▶ EXERCISE OBJECTIVE
Report back every line in the data that includes the string "components".

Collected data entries
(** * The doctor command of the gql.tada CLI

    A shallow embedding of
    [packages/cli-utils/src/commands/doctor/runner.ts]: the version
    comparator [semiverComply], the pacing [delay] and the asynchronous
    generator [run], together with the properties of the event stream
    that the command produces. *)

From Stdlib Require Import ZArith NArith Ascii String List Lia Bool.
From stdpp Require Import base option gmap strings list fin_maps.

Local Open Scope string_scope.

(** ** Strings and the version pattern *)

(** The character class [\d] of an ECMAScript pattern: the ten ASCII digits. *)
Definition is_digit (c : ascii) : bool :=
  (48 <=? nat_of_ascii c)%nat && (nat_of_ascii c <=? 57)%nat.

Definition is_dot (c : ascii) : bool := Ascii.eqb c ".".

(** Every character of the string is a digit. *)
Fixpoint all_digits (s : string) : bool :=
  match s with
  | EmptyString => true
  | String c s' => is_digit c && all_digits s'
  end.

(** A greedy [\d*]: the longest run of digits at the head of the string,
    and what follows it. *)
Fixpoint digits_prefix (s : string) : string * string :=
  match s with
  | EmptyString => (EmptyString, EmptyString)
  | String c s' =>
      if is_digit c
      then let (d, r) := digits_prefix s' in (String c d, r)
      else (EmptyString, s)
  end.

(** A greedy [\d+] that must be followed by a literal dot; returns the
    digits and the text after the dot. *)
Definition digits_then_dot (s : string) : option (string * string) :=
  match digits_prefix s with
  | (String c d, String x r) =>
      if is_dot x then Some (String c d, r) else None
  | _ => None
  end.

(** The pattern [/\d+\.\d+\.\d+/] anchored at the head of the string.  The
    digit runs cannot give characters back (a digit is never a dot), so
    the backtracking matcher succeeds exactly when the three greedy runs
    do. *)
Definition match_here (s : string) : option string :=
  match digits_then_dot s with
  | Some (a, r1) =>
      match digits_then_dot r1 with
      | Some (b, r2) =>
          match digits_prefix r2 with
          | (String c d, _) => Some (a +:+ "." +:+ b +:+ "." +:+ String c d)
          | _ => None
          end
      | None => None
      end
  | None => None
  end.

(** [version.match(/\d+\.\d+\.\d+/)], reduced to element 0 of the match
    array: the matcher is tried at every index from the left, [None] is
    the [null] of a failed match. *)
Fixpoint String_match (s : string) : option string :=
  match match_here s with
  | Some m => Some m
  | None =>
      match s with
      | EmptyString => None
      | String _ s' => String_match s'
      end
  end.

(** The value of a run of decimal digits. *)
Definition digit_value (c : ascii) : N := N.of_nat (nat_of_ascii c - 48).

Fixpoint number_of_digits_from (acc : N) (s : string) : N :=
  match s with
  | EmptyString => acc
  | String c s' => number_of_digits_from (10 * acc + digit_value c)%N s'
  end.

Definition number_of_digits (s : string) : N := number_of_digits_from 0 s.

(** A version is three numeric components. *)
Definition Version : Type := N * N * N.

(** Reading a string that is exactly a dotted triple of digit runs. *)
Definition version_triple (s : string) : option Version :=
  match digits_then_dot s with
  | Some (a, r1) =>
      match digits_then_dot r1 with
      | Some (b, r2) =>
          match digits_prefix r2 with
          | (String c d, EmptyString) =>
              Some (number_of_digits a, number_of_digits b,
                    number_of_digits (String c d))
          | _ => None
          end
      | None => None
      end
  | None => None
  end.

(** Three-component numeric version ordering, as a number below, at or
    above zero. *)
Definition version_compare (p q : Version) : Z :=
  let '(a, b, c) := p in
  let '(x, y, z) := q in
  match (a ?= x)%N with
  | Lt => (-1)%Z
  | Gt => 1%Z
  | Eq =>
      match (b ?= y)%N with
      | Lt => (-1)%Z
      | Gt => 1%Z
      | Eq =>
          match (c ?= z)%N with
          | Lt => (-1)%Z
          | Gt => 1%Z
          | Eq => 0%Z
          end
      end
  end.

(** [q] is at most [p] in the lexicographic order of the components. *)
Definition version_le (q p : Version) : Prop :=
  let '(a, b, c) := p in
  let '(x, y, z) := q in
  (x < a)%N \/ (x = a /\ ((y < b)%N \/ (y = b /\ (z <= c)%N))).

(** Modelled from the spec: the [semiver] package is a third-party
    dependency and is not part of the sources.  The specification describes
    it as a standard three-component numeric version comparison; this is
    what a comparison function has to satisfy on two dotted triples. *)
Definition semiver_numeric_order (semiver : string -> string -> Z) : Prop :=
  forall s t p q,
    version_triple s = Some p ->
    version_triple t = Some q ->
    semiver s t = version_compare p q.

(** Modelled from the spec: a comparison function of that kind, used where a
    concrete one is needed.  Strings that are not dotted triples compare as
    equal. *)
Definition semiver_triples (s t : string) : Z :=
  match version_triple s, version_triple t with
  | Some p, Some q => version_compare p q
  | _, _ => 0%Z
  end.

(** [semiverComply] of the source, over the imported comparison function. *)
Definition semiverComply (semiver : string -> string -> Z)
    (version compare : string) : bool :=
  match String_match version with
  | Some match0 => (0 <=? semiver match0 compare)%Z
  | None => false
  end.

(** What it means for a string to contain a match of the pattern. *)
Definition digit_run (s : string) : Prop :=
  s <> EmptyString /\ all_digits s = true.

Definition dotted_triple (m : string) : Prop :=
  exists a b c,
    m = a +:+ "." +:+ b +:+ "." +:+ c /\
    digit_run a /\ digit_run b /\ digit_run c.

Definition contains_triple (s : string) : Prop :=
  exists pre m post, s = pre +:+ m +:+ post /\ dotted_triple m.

▶ EXERCISE OUTPUT
(** A version is three numeric components. *)
(** [q] is at most [p] in the lexicographic order of the components. *)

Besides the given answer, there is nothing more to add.